[Opening The data section]

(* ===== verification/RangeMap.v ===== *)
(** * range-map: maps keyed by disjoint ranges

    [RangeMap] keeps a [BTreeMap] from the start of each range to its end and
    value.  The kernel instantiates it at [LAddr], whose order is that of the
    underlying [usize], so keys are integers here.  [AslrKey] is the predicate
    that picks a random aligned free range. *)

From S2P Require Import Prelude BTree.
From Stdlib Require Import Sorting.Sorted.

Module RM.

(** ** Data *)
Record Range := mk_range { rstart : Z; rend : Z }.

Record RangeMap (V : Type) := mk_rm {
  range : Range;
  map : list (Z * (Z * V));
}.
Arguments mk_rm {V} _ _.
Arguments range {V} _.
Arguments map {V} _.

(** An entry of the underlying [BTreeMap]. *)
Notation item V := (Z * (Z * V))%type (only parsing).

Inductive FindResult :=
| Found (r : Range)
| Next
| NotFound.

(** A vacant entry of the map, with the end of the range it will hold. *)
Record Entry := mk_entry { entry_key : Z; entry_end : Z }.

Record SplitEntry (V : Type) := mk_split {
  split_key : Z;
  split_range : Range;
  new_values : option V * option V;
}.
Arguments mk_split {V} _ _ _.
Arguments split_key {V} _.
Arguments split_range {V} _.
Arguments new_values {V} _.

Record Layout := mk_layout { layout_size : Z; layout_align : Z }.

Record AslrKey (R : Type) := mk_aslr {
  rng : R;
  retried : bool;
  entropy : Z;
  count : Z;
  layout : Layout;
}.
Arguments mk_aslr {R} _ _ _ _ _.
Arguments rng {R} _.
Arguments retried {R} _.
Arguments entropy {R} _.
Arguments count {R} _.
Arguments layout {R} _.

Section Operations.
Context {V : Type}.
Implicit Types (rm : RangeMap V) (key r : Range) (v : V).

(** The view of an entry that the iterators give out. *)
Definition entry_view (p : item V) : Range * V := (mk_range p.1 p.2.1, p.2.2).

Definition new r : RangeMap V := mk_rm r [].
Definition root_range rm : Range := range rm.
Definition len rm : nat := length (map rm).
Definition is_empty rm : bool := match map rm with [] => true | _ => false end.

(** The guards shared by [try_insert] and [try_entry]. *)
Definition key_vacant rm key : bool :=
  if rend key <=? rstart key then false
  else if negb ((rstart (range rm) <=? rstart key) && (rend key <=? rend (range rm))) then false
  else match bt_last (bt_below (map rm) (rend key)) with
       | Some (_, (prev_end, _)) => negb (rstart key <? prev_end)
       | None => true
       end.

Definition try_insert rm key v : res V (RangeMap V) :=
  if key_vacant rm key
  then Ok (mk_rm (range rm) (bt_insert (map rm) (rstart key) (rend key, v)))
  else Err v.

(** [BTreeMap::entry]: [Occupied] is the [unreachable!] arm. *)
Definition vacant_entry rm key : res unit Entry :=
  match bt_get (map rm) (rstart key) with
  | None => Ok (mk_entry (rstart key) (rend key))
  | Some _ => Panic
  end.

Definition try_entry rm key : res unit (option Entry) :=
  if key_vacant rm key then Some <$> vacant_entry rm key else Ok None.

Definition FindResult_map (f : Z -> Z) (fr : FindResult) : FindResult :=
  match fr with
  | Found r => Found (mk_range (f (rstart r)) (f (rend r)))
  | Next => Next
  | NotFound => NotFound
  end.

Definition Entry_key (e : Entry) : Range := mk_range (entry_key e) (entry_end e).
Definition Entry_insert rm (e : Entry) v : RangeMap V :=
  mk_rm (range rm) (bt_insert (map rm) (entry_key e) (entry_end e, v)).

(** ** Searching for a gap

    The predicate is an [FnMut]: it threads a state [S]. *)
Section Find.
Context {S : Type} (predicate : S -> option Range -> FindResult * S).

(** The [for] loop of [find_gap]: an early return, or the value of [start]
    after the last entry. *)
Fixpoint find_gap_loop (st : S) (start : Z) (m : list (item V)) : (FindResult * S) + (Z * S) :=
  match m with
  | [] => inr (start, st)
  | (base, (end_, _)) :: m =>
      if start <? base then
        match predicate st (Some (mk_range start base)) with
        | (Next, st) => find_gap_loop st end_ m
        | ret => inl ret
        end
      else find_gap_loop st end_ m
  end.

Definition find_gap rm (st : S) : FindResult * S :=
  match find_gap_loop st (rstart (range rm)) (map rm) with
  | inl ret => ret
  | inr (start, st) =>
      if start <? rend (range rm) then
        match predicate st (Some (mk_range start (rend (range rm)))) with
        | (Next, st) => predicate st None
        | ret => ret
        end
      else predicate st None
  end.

[Closing The data section]

Exercise instructions: Taking the lines above, repeat exactly those from the line that contains "(base, (end_, _)) :: m =>" through the line that contains "if start <? rend (range rm) then", and both of those lines as well. Include nothing else.

Your solution:
  | (base, (end_, _)) :: m =>
      if start <? base then
        match predicate st (Some (mk_range start base)) with
        | (Next, st) => find_gap_loop st end_ m
        | ret => inl ret
        end
      else find_gap_loop st end_ m
  end.

Definition find_gap rm (st : S) : FindResult * S :=
  match find_gap_loop st (rstart (range rm)) (map rm) with
  | inl ret => ret
  | inr (start, st) =>
      if start <? rend (range rm) then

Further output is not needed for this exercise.